Ohio teachers’ rating requirement weighed

Gardner’s bill would ease formula for districts’ achievement-based evaluations

12/1/2013
BY JIM PROVANCE
BLADE COLUMBUS BUREAU CHIEF
State Sen. Randy Gardner (R., Bowling Green) sponsored Senate Bill 229, which lowers the mandatory student achievement component for rating teachers in school districts from 50 to 35.
State Sen. Randy Gardner (R., Bowling Green) sponsored Senate Bill 229, which lowers the mandatory student achievement component for rating teachers in school districts from 50 to 35.

COLUMBUS — Ohio’s new formula for deciding whether teachers make the grade has yet to be fully tested, but the state Senate is looking at loosening what some say may be too burdensome a mandate on schools.

A vote could come as early as Wednesday.

This school year would be the first that all public schools would have to evaluate their teachers on an annual basis using a formula weighted 50 percent on student academic improvement on standardized tests.

Senate Bill 229, sponsored by Sen. Randy Gardner (R., Bowling Green), would reduce that mandatory component to 35 percent, leaving it to school districts to decide whether they would prefer a higher standard.

The bill would also give schools the option of going through the full evaluation process less often with higher-performing teachers while keeping the mandatory annual evaluations for teachers considered most in need of improvement.

Mr. Gardner, a former teacher, said he recently met with teachers in Bowling Green and found them supportive of meaningful evaluations of their performance.

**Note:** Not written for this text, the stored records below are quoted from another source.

Definition snapshot (is_best : bool) : M unit :=
  m <- get ;;
  let current_file := snapshot_file m is_best in
  tosave <-
    (if (interface (self m) =? "tf")%string then
       if (architecture (self m) =? "cv")%string then
         vs <- lift (py_iter (var m)) ;;
         arrays <- lift (mapM tf_numpy vs) ;;
         ret (VList (map VArray arrays))
       else
         a <- lift (tf_numpy (var m)) ;;
         ret (VArray a)
     else if (interface (self m) =? "autograd")%string then
       ret (var m)
     else raise UnboundLocalError) ;;
  args <- lift (py_iter tosave) ;;
  modify (write_file current_file (np_savez (map np_asarray args))) ;;;
  emit (EvSnapshot current_file is_best).

Definition load_weights (weights_file : string) : M unit :=
  m <- get ;;
  weights_dict <- lift (np_load (files m) weights_file) ;;
  let weights_list := map (λ item, VArray (snd item)) weights_dict in
  modify (set_var (VList weights_list)) ;;;
  if (interface (self m) =? "tf")%string then
    if (architecture (self m) =? "cv")%string then
      modify (set_var (VList (map tf_Variable weights_list)))
    else
      modify (set_var (tf_Variable (VList weights_list)))
  else ret tt.

(** ** cost *)

(** [np.exp(a) / np.sum(np.exp(a), axis=1)[:, None]] *)
Definition softmax_rows (a : ndarray) : ndarray :=
  np_divide (np_exp a) (np_sum_axis1_col (np_exp a)).

(** The branch of [cost] that [interface] and [type_problem] select; when
    none matches, [loss] is never bound and [return loss] raises. *)
Definition cost_loss (s : settings)
  : result (pylabels → list ndarray → ndarray) :=
  if (interface s =? "autograd")%string then
    if (type_problem s =? "regression")%string then
      Ok (λ labels model_output, square_loss labels model_output)
    else if (type_problem s =? "classification")%string then
      Ok (λ labels model_output, square_loss labels model_output)
    else if (type_problem s =? "multiclassification")%string then
      Ok (λ labels model_output,
            let model_output := Arr model_output in
            let preds := softmax_rows model_output in
            cross_entropy labels preds)
    else if (type_problem s =? "reinforcement_learning")%string then
      Ok (λ labels model_output, np_mean (square_loss labels model_output))
    else Raise UnboundLocalError
  else if (interface s =? "tf")%string then
    if (type_problem s =? "regression")%string then
      Ok (λ labels model_output,
            tf_reduce_mean (tf_losses_MSE labels model_output))
    else if (type_problem s =? "classification")%string then
      Ok (λ labels model_output,
            tf_reduce_mean (tf_losses_MSE labels model_output))
    else if (type_problem s =? "multiclassification")%string then
      Ok (λ labels model_output,
            tf_reduce_mean
              (tf_softmax_cross_entropy_with_logits labels model_output))
    else if (type_problem s =? "reinforcement_learning")%string then
      Ok (λ labels model_output,
            tf_reduce_mean (tf_losses_MSE labels model_output))
    else Raise UnboundLocalError
  else Raise UnboundLocalError.

Definition cost (s : settings) (features : list ndarray) (labels : pylabels)
    (var : pyvalue) : result ndarray :=
  let model_output := map (neural_network var) features in
  result_bind (cost_loss s) (λ loss, Ok (loss labels model_output)).

(** ** step *)

(** What [step] returns: the tuple [var, norm] or [var] alone. *)
Inductive step_return : Type :=
| ReturnPair (var : pyvalue) (norm : Q)
| ReturnVar (var : pyvalue).

(** [a % b] *)
Definition py_mod (a b : Z) : result Z :=
  if b =? 0 then Raise ZeroDivisionError else Ok (a mod b).

(** [i = (self.iteration // 20) % self.num_layers] *)
Definition layerwise_index (m : model) : result Z :=
  py_mod (iteration m / 20) (num_layers (self m)).

(** The loop [for j in range(len(var))]: layer [j] gets
    [requires_grad = (j == i)]. *)
Definition set_requires_grad (i : Z) (var : list pyvalue)
  : list (pyvalue * bool) :=
  imap (λ j v, (v, bool_decide (Z.of_nat j = i))) var.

“They make the good point that we need consistent and ongoing evaluations,” he said. “But I think it’s also important to acknowledge that some districts have had to hire additional principals and evaluators. Not only is the evaluation important, but what we do with the evaluation is important.”

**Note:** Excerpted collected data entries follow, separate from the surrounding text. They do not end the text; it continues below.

Lemma manageIncomingSections_enough_space env config s sections :
  (forall section,
      In section sections ->
      exists f, probe env (fs s) (sec_device section) = Resolved f
                /\ Js.ge f (Js.Num (freeSpaceLimitGBRace config)) = true) ->
  forall spaceFreed,
    manageIncomingSections env config sections spaceFreed s = (Ok spaceFreed, s).
Proof.
  induction sections as [| section rest IH]; intros H sf;
    cbn [manageIncomingSections]; [reflexivity |].
  destruct (H section (or_introl eq_refl)) as (f & Hp & Hge).
  unfold bind at 1, manageIncoming, bind at 1, await. rewrite Hp, Hge.
  unfold ret. apply IH. intros x Hx. apply H. right. exact Hx.
Qed.

Lemma manageArchiveSections_enough_space env fuel config s sections :
  (forall section,
      In section sections ->
      exists f, probe env (fs s) (sec_device section) = Resolved f
                /\ Js.lt f (Js.Num (freeSpaceLimitGBArchive config)) = false) ->
  forall spaceFreed,
    manageArchiveSections env fuel config sections spaceFreed s
    = (Ok spaceFreed, s).
Proof.
  induction sections as [| section rest IH]; intros H sf;
    cbn [manageArchiveSections]; [reflexivity |].
  assert (Hrest : manageArchiveSections env fuel config rest sf s = (Ok sf, s))
    by (apply IH; intros x Hx; apply H; right; exact Hx).
  destruct (path_eqb (sec_path section) [] || _)%bool; [exact Hrest |].
  destruct (H section (or_introl eq_refl)) as (f & Hp & Hlt).
  unfold bind, await. rewrite Hp, Hlt. exact Hrest.
Qed.

(** A round of [main] does nothing when every incoming device reports
    free space at or above the race limit and no archive device reports
    less than the archive limit. *)
Theorem mainRound_enough_space env fuel config s :
  (forall section,
      In section (incomingDisksSections config) ->
      exists f, probe env (fs s) (sec_device section) = Resolved f
                /\ Js.ge f (Js.Num (freeSpaceLimitGBRace config)) = true) ->
  (forall section,
      In section (archiveDisksSections config) ->
      exists f, probe env (fs s) (sec_device section) = Resolved f
                /\ Js.lt f (Js.Num (freeSpaceLimitGBArchive config)) = false) ->
  mainRound env fuel config s = (Ok tt, s).
Proof.
  intros Hi Ha. unfold mainRound, try_catch, bind.
  rewrite (manageIncomingSections_enough_space env config s _ Hi false).
  rewrite (manageArchiveSections_enough_space env fuel config s _ Ha false).
  reflexivity.
Qed.

(* ================================================================== *)
(** * The paths the commands act on *)
(* ================================================================== *)

Lemma emits_weaken {A} (P Q : Event -> Prop) (m : M A) :
  (forall e, P e -> Q e) -> emits P m -> emits Q m.
Proof.
  intros HPQ Hm s o s' E e He.
  destruct (Hm s o s' E e He); auto.
Qed.

Lemma emits_unchanged {A} (P : Event -> Prop) (m : M A) s o s' :
  m s = (o, s') -> s' = s ->
  forall e, In e (trace s') -> In e (trace s) \/ P e.
Proof. intros _ -> e He. auto. Qed.
(** X16: when the article ids are distinct, the block does not depend on
    the order in which the document lists the files. *)
Theorem generate_order_independent mapping_data mapping_data' items items' :
  files_items mapping_data = Ok items ->
  files_items mapping_data' = Ok items' ->
  NoDup items.*2 ->
  items ≡ₚ items' ->
  generate_article_link_map mapping_data = generate_article_link_map mapping_data'.
Proof.
  intros H H' Hnd Hperm. unfold generate_article_link_map. rewrite H, H'.
  assert (NoDup items'.*2) as Hnd' by (by rewrite <- Hperm).
  assert (article_map items = article_map items') as E; [|by unfold sorted_items; rewrite E].
  apply map_eq. intros i. apply option_eq. intros v. split.
  - intros (p & Hin & ->)%article_map_Some. apply article_map_NoDup; [done|].
    by rewrite <- Hperm.
  - intros (p & Hin & ->)%article_map_Some. apply article_map_NoDup; [done|].
    by rewrite Hperm.
Qed.

Lemma generate_order_independent_witness :
  generate_article_link_map scenario_A_document =
  generate_article_link_map
    {[ "files" := JDict [("guide/faq.mdx", IStr "1002"); ("guide/setup.mdx", IStr "1001")] ]}.
Proof.
  apply (generate_order_independent scenario_A_document
           {[ "files" := JDict [("guide/faq.mdx", IStr "1002");
                                ("guide/setup.mdx", IStr "1001")] ]}
           scenario_A_files
           [("guide/faq.mdx", IStr "1002"); ("guide/setup.mdx", IStr "1001")]).
  - vm_compute. reflexivity.
  - vm_compute. reflexivity.
  - apply (bool_decide_unpack _). vm_compute. reflexivity.
  - apply perm_swap.
Defined.
(** * Weekly pull-request report: a shallow embedding of
      [.github/scripts/weekly-pr-report.py] and the properties of its
      window resolver, paginated collection, aggregation, ranking and
      start-up sequence.

    Conventions.
    - Python [str] values are [string]s holding the UTF-8 bytes of the text;
      byte-wise lexicographic order on UTF-8 coincides with Python's
      code-point order, so [String.leb] is Python's [<=] on [str].
    - Python [int] is [Z].
    - A [dict] whose iteration order is observable (the four counters) is an
      association list in insertion order with unique keys.
    - An uncaught exception or [sys.exit(1)] ends the process with status 1. *)

From Stdlib Require Import ZArith List String Ascii Bool Lia Permutation Sorted.
From Stdlib Require Import DecimalString.
Import ListNotations.

Local Open Scope string_scope.
Local Open Scope Z_scope.

(** ** Text helpers *)

(** [str(n)] for a Python [int]. *)
Definition str_of_int (n : Z) : string := NilZero.string_of_int (Z.to_int n).

(** [sep.join(parts)]. *)
Fixpoint join (sep : string) (parts : list string) : string :=
  match parts with
  | [] => ""
  | [p] => p
  | p :: rest => p ++ sep ++ join sep rest
  end.

(** Zero-padded decimal field of a [strftime] directive: the [width] lowest
    decimal digits of a non-negative number ([%m], [%d], [%H], [%M], [%S]
    with width 2, [%Y] with width 4). *)
Fixpoint zero_padded (width : nat) (n : Z) : string :=
  match width with
  | O => ""
  | S w => zero_padded w (n / 10) ++ String (ascii_of_nat (48 + Z.to_nat (n mod 10))) ""
  end.

Definition newline : string := String (ascii_of_nat 10) "".

(** ** The [datetime] fragment the script relies on

    Fixed-offset aware datetimes, with CPython's proleptic Gregorian ordinal
    arithmetic ([_ymd2ord], [_ord2ymd]); [OverflowError] is [None]. *)
Module Datetime.
(** The integer part of the product with a unit double is at most the
    count. *)
Lemma trunc_round_unit_le (mp : positive) (ep N : Z) :
  unit_double mp ep -> 0 < N < 2 ^ 53 ->
  0 <= trunc_round (Zpos mp * N) ep <= N.
Proof.
  intros Hu HN.
  destruct (unit_double_regime mp ep N Hu HN) as [Hs Hc].
  destruct (unit_double_regime _ _ N unit_double_one HN) as [Hs1 Hc1].
  destruct Hu as [He Hd Hn Hl].
  split; [apply trunc_round_nonneg; lia|].
  rewrite <- (trunc_round_one N HN) at 2.
  rewrite <- (trunc_round_scale (4503599627370496 * N) (-52) (- ep - 52)) by lia.
  replace (-52 - (- ep - 52)) with ep by lia.
  assert (E : 4503599627370496 * N * 2 ^ (- ep - 52) = 2 ^ (- ep) * N).
  { replace (- ep) with (52 + (- ep - 52)) at 2 by lia.
    rewrite Z.pow_add_r by lia. change (2 ^ 52) with 4503599627370496. ring. }
  rewrite E.
  pose proof (cexp_scale (4503599627370496 * N) (-52) (- ep - 52)
                ltac:(lia) ltac:(lia)) as Hcs.
  replace (-52 - (- ep - 52)) with ep in Hcs by lia. rewrite E in Hcs.
  apply trunc_round_mono; try assumption; nia.
Qed.

Lemma threshold_rank_at_bounds (p : spec_float) (N : Z) :
  percentage p = true -> 0 <= N < 2 ^ 53 ->
  exists T, threshold_rank_at p N = Some T /\ 0 <= T <= N.
Proof.
  intros Hp HN. destruct (percentage_cases p Hp) as [(s & ->)|(mp & ep & -> & Hu)].
  - exists 0. split; [now apply threshold_rank_at_zero_float | lia].
  - destruct (Z.eq_dec N 0) as [->|Hne].
    + exists 0. split; [reflexivity | lia].
    + rewrite threshold_rank_at_unit by (try assumption; lia).
      eexists; split; [reflexivity|]. apply trunc_round_unit_le; [assumption | lia].
Qed.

The Senate had previously backed the lower 35 percent student growth component during budget debate earlier this year, but ultimately went along with the House’s 50 percent academic performance in the final bill. Even if Mr. Gardner’s bill clears the Senate, it remains to be seen whether it will get past the House or Gov. John Kasich.

Mr. Kasich has frequently held up the work of Michelle Rhee, former Washington, D.C., public schools chancellor, when talking about education reform. She now leads the lobbying organization StudentsFirst, which opposes what it sees as a watering down of the evaluation process.

“It is absolutely reasonable that a third of a school leader’s time is spent on evaluating his faculty,” said Greg Harris, Ohio director of StudentsFirst. “They see this as administratively cumbersome, but this is the first time in Ohio history that teachers will be evaluated based on their impact on students. School leaders need to adjust to that reality.”

He said StudentsFirst is less concerned about reducing the mandated student achievement component to 35 percent as it is about a reduction in the frequency of evaluations for some teachers.

As currently written, the bill would allow schools to evaluate teachers who’ve been rated as “accomplished” on their most recent evaluations to be fully evaluated once every three years instead of two. It would permit those who’ve been rated “skilled” to be evaluated every two years instead of annually. All others would continue to be evaluated each year.

Mr. Gardner said the Senate Education Committee is expected to amend the bill on Wednesday to still require some form of observation of and interaction with the higher-performing teachers each year without having to go through the full scoring process.

He said teachers generally welcome the idea of classroom, in-person observations as an alternative to too much weight being placed on the results of standardized academic achievement tests.

School districts that received federal Race to the Top funding, including Toledo Public Schools, have already been through a variation of this process. But this year would mark the first in which all public schools would have to participate using this specific formula.

“None of us has a problem with an evaluation system because we believe in a strong accountability system,” said Melissa Cropper, president of the Ohio Federation of Teachers. “The problem is that, if we have to evaluate every teacher every year, there will not be enough time to do the evaluations in a real, authentic way. We’d be short-cutting the process and become compliance-driven instead of results-driven.”